[Records excerpted from a collection]

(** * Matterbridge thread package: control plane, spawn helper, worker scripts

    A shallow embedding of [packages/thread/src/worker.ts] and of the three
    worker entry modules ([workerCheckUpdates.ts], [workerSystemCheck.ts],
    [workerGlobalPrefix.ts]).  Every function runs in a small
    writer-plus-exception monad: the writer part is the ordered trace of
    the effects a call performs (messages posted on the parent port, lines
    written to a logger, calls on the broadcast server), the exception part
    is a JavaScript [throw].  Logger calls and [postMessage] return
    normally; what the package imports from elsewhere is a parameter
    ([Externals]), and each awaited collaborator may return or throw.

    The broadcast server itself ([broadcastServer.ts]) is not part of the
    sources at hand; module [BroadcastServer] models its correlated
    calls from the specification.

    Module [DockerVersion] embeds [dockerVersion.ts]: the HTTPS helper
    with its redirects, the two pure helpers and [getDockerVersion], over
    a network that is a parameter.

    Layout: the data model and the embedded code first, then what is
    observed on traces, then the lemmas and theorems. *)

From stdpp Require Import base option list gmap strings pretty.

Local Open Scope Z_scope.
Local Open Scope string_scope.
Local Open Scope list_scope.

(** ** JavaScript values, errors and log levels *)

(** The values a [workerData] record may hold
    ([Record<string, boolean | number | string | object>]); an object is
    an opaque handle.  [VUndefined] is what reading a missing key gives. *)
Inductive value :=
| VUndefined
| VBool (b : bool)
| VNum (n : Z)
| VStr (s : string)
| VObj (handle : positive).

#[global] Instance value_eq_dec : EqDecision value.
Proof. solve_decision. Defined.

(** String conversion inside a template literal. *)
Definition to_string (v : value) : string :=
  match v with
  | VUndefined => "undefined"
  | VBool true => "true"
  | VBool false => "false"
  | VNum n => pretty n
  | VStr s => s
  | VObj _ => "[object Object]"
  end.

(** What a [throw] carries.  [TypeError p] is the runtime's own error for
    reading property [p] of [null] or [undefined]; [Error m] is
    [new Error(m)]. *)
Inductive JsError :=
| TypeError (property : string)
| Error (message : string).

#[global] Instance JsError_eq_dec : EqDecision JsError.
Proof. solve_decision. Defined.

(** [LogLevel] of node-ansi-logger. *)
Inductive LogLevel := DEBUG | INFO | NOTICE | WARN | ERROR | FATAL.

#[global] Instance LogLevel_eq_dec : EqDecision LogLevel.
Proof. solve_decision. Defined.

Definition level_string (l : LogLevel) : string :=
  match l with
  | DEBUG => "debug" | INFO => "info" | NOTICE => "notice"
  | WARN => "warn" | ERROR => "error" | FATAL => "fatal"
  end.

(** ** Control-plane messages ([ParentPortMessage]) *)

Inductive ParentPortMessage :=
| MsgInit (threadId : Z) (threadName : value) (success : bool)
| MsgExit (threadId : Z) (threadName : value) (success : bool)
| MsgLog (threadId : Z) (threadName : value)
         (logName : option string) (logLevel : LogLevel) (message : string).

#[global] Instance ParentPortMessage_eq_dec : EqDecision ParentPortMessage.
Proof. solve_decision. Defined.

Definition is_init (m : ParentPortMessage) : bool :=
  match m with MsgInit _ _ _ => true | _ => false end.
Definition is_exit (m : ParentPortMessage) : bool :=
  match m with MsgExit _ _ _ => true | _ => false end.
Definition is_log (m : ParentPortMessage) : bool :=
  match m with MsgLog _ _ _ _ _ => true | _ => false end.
--
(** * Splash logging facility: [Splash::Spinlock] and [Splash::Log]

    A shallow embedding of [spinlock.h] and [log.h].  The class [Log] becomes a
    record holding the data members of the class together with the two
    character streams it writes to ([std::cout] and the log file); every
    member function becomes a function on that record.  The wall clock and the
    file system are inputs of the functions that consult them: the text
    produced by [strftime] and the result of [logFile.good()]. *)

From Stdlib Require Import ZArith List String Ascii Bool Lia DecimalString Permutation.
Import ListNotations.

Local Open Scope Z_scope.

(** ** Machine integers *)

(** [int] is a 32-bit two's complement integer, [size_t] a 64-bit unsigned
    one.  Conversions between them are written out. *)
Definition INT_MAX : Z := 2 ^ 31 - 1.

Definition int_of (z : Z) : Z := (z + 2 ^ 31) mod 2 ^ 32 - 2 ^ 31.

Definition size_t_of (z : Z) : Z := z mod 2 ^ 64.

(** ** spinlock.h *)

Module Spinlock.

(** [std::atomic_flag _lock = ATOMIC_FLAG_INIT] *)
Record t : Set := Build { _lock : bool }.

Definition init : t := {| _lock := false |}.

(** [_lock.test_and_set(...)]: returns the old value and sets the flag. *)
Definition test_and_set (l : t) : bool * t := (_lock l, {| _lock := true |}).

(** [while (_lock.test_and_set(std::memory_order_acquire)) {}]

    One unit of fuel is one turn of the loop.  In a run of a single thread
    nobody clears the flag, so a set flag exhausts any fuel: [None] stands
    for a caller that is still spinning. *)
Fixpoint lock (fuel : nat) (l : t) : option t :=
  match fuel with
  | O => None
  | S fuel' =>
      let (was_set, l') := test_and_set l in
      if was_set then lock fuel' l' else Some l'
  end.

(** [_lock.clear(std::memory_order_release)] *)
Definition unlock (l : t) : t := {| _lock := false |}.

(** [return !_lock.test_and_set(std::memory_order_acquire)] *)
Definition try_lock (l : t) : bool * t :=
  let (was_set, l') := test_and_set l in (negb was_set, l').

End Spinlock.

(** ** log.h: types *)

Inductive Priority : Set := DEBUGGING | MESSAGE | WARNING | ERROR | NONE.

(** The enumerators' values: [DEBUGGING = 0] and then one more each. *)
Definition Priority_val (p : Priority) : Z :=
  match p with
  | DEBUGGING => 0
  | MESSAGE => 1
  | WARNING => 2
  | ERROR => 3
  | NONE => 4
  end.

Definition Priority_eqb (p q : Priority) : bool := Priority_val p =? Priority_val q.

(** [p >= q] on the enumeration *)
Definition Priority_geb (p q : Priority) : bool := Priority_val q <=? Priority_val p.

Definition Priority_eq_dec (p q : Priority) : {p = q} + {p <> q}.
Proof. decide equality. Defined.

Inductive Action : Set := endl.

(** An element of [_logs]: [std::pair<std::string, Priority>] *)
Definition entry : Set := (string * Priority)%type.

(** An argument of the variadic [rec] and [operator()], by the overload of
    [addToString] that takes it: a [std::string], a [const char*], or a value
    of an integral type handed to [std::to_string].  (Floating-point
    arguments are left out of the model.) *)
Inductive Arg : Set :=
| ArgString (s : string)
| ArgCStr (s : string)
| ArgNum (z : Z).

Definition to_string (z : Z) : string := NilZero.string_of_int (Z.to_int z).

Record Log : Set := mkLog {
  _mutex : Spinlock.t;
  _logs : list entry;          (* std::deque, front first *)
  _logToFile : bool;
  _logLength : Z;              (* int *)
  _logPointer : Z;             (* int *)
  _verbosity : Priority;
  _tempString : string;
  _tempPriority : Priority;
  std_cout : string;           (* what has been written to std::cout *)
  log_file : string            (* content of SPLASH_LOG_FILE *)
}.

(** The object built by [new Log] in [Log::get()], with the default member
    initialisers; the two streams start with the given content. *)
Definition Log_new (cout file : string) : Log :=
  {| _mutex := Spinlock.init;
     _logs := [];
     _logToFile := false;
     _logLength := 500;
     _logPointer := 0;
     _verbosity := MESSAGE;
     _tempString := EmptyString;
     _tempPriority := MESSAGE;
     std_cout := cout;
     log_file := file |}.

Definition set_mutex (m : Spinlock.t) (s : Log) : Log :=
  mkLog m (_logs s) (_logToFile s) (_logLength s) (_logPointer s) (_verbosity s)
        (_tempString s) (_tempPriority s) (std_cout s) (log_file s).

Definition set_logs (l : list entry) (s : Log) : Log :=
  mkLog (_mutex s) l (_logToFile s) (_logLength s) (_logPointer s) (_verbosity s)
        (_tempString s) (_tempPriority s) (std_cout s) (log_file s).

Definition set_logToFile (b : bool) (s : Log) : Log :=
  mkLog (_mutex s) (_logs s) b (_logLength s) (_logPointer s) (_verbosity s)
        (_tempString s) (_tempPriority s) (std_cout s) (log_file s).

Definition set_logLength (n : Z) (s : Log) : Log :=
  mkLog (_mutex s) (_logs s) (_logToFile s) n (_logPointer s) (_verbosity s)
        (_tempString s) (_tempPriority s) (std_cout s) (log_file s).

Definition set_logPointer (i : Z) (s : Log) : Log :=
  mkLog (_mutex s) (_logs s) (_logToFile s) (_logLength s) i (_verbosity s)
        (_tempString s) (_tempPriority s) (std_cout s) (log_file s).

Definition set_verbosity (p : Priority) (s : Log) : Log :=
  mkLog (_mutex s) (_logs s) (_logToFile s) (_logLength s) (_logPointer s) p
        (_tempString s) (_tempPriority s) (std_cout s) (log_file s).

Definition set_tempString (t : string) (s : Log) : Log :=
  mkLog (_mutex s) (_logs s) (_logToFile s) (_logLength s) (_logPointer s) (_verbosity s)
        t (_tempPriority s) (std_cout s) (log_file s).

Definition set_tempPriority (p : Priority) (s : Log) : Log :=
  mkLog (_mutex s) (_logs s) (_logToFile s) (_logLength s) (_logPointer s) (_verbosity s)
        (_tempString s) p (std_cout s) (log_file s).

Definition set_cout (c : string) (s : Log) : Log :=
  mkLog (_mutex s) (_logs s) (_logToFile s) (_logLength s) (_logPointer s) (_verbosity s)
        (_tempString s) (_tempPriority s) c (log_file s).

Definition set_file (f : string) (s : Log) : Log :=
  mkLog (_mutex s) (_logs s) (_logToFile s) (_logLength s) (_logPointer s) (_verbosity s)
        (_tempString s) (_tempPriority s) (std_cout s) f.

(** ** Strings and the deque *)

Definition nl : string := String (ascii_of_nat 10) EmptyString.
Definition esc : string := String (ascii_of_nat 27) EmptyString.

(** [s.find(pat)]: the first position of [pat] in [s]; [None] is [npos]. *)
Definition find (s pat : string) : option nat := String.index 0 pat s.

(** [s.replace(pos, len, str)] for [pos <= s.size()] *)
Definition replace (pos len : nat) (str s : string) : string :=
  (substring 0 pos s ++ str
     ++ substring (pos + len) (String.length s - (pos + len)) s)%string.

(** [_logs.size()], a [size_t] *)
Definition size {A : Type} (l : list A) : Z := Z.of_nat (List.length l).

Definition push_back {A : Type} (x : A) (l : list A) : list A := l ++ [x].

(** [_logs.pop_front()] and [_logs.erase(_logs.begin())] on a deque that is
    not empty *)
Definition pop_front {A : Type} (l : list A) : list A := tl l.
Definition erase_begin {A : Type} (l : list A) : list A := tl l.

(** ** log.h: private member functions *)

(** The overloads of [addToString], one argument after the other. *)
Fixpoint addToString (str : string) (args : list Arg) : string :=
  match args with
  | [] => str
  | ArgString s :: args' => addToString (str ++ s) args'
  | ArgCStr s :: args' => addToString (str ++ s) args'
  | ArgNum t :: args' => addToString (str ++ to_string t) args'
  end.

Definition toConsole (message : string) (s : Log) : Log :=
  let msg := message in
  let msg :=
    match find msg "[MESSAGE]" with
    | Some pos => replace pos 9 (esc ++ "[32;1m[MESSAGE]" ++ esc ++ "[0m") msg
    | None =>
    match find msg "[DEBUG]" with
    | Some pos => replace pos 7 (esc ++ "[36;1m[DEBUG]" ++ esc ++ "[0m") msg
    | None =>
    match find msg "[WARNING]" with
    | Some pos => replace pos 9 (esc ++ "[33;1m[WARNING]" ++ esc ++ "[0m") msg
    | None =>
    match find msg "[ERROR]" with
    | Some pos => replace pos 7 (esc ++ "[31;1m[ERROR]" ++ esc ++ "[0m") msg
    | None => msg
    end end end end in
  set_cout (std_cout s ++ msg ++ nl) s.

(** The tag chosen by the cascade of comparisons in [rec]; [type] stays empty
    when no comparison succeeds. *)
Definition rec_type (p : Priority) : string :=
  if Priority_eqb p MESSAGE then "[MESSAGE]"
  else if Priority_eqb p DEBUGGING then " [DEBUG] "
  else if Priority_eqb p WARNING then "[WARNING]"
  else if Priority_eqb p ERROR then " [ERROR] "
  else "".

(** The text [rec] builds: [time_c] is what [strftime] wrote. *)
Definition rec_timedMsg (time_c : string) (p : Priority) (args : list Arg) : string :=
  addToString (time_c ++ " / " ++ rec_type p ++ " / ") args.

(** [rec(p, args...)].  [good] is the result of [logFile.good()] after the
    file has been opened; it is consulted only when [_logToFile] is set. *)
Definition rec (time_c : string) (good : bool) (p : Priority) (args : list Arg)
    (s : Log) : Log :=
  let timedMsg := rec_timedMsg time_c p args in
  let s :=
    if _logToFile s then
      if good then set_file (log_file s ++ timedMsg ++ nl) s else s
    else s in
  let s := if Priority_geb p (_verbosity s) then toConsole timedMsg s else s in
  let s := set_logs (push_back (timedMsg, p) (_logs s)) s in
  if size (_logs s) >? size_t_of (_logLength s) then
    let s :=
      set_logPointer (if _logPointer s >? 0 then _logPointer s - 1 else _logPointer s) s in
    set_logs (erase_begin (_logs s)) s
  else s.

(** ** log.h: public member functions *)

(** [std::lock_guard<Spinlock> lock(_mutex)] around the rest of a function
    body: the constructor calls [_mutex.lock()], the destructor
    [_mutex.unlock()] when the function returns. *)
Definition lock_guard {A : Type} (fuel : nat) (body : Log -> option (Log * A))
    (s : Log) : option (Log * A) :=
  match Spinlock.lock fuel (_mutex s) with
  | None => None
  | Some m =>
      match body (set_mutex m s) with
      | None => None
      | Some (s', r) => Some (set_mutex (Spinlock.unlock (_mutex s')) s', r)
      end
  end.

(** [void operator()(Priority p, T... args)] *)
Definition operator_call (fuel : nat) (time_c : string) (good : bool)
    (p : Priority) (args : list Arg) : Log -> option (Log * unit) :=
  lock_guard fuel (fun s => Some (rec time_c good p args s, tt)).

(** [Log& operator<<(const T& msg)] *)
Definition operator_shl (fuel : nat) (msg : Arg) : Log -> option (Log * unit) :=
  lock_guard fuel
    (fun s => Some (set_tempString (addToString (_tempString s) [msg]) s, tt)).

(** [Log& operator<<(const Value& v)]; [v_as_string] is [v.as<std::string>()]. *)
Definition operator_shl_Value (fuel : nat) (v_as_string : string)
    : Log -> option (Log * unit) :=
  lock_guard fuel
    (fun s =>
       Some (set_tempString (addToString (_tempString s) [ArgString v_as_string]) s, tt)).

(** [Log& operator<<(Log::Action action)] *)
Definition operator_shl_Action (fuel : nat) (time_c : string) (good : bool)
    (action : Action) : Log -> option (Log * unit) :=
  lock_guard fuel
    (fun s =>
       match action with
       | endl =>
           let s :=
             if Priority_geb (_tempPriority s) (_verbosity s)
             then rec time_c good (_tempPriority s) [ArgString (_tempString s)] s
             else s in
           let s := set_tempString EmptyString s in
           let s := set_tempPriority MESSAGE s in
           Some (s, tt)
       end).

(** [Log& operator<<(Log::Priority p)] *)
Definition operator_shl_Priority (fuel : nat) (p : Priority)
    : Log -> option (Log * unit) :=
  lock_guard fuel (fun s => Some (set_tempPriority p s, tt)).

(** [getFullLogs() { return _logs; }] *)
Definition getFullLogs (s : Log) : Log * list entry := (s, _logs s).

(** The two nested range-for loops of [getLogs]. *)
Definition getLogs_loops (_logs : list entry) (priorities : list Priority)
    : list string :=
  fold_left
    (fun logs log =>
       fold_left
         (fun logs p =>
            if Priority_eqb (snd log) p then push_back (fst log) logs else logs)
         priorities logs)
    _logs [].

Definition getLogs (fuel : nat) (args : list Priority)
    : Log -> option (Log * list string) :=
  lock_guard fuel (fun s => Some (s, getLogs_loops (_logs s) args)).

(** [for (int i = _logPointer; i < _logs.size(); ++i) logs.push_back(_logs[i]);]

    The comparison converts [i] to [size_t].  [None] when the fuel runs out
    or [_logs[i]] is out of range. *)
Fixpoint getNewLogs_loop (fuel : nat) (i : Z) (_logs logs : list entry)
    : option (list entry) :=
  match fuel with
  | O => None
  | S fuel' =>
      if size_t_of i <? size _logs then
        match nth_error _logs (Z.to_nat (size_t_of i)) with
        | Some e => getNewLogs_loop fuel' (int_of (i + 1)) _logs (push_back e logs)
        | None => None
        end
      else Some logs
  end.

■ ASSIGNMENT: Both end lines included, restate word for word the lines above from the line with "(** * Matterbridge" to the line with "Layout: the data", and nothing else.

■ WORKED SOLUTION:
(** * Matterbridge thread package: control plane, spawn helper, worker scripts

    A shallow embedding of [packages/thread/src/worker.ts] and of the three
    worker entry modules ([workerCheckUpdates.ts], [workerSystemCheck.ts],
    [workerGlobalPrefix.ts]).  Every function runs in a small
    writer-plus-exception monad: the writer part is the ordered trace of
    the effects a call performs (messages posted on the parent port, lines
    written to a logger, calls on the broadcast server), the exception part
    is a JavaScript [throw].  Logger calls and [postMessage] return
    normally; what the package imports from elsewhere is a parameter
    ([Externals]), and each awaited collaborator may return or throw.

    The broadcast server itself ([broadcastServer.ts]) is not part of the
    sources at hand; module [BroadcastServer] models its correlated
    calls from the specification.

    Module [DockerVersion] embeds [dockerVersion.ts]: the HTTPS helper
    with its redirects, the two pure helpers and [getDockerVersion], over
    a network that is a parameter.

    Layout: the data model and the embedded code first, then what is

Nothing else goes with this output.